======== MATERIAL FOR THE TASK

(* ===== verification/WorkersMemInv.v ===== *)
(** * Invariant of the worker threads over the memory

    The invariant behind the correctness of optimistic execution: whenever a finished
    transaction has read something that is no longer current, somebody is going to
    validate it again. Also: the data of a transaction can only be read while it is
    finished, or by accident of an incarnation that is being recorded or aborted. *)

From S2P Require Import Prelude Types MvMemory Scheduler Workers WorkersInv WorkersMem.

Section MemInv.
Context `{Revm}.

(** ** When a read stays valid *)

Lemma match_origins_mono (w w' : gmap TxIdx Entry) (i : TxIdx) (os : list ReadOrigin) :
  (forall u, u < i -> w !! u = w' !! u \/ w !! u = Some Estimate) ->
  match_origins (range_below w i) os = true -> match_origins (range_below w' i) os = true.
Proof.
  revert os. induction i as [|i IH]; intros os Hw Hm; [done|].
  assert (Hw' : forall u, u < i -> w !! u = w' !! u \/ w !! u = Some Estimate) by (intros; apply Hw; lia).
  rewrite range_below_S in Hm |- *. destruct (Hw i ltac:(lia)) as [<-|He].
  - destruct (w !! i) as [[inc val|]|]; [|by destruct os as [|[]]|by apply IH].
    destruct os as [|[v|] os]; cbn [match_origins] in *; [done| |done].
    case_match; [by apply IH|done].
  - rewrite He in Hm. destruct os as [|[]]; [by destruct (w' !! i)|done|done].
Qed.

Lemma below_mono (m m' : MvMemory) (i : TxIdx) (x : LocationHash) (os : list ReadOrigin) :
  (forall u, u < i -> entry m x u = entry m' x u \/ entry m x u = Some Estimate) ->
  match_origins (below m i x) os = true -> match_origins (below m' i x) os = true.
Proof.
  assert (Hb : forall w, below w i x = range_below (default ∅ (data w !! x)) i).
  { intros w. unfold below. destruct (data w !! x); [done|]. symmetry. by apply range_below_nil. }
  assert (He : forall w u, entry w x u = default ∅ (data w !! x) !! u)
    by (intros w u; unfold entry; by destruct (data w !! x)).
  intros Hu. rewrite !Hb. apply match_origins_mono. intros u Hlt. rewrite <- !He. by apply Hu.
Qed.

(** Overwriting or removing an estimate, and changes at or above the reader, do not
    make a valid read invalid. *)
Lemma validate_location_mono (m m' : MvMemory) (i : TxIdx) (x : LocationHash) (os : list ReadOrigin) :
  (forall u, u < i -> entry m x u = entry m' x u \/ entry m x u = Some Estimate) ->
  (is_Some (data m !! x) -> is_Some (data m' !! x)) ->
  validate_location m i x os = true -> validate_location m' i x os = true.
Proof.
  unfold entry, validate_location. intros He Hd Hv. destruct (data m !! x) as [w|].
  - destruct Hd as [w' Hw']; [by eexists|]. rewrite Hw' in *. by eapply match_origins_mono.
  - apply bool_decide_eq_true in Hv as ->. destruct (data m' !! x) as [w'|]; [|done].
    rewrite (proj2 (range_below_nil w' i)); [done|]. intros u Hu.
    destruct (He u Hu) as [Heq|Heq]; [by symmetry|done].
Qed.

================
======== MATERIAL FOR THE TASK

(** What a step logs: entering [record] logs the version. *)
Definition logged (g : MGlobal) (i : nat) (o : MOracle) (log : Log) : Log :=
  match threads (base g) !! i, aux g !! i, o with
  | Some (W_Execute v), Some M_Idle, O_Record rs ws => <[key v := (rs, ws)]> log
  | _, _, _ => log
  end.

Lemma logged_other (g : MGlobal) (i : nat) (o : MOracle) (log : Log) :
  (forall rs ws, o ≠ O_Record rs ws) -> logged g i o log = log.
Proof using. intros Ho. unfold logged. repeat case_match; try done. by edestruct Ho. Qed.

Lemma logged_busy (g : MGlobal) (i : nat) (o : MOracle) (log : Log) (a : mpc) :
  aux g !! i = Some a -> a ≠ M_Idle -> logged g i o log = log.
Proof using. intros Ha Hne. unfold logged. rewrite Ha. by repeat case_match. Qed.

================
======== MATERIAL FOR THE TASK

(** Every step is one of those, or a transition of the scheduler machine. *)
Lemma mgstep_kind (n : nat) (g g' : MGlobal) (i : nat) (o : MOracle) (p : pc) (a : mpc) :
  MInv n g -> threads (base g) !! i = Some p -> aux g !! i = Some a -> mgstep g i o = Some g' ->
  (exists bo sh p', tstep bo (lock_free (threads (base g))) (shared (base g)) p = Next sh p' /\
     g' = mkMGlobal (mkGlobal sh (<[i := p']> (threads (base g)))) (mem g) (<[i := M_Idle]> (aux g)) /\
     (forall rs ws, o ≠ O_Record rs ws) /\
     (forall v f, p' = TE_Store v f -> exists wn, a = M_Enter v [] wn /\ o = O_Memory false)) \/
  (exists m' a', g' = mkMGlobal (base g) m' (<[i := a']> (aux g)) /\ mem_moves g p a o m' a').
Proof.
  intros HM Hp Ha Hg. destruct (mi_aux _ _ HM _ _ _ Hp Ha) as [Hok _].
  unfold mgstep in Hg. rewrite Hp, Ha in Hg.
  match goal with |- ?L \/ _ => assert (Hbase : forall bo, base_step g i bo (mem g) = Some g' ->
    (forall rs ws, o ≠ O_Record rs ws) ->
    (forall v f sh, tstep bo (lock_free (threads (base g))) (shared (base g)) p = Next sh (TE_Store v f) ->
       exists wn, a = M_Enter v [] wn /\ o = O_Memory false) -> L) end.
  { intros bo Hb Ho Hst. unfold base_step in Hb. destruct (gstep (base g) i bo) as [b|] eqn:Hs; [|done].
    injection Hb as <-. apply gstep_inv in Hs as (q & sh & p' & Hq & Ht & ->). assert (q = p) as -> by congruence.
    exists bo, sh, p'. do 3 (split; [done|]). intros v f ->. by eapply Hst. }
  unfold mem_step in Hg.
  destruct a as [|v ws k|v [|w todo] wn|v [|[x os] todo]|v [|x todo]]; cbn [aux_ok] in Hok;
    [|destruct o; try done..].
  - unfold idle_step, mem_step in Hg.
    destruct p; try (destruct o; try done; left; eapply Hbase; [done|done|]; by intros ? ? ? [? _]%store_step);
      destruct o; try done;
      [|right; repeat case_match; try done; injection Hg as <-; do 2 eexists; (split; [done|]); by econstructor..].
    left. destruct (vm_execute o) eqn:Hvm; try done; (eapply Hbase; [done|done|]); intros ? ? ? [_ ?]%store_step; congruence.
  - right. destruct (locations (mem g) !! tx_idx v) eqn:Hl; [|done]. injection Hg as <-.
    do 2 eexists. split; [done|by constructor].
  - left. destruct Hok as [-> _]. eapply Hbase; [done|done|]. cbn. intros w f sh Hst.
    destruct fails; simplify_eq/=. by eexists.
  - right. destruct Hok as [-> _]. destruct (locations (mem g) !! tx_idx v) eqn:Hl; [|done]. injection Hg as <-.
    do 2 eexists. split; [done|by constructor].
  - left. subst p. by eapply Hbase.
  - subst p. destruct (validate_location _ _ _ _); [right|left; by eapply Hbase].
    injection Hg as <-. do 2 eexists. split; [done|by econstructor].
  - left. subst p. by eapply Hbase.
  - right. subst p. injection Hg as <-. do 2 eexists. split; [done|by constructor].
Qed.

================

■ REQUIREMENT ■
Would you copy, unchanged, the stretch of the records above that begins at the line containing "(* ===== verification/WorkersMemInv.v" and ends at the line containing "rewrite range_below_S in", and only that?

■ SOLUTION TO THE PROBLEM ■
(* ===== verification/WorkersMemInv.v ===== *)
(** * Invariant of the worker threads over the memory

    The invariant behind the correctness of optimistic execution: whenever a finished
    transaction has read something that is no longer current, somebody is going to
    validate it again. Also: the data of a transaction can only be read while it is
    finished, or by accident of an incarnation that is being recorded or aborted. *)

From S2P Require Import Prelude Types MvMemory Scheduler Workers WorkersInv WorkersMem.

Section MemInv.
Context `{Revm}.

(** ** When a read stays valid *)

Lemma match_origins_mono (w w' : gmap TxIdx Entry) (i : TxIdx) (os : list ReadOrigin) :
  (forall u, u < i -> w !! u = w' !! u \/ w !! u = Some Estimate) ->
  match_origins (range_below w i) os = true -> match_origins (range_below w' i) os = true.
Proof.
  revert os. induction i as [|i IH]; intros os Hw Hm; [done|].
  assert (Hw' : forall u, u < i -> w !! u = w' !! u \/ w !! u = Some Estimate) by (intros; apply Hw; lia).
  rewrite range_below_S in Hm |- *. destruct (Hw i ltac:(lia)) as [<-|He].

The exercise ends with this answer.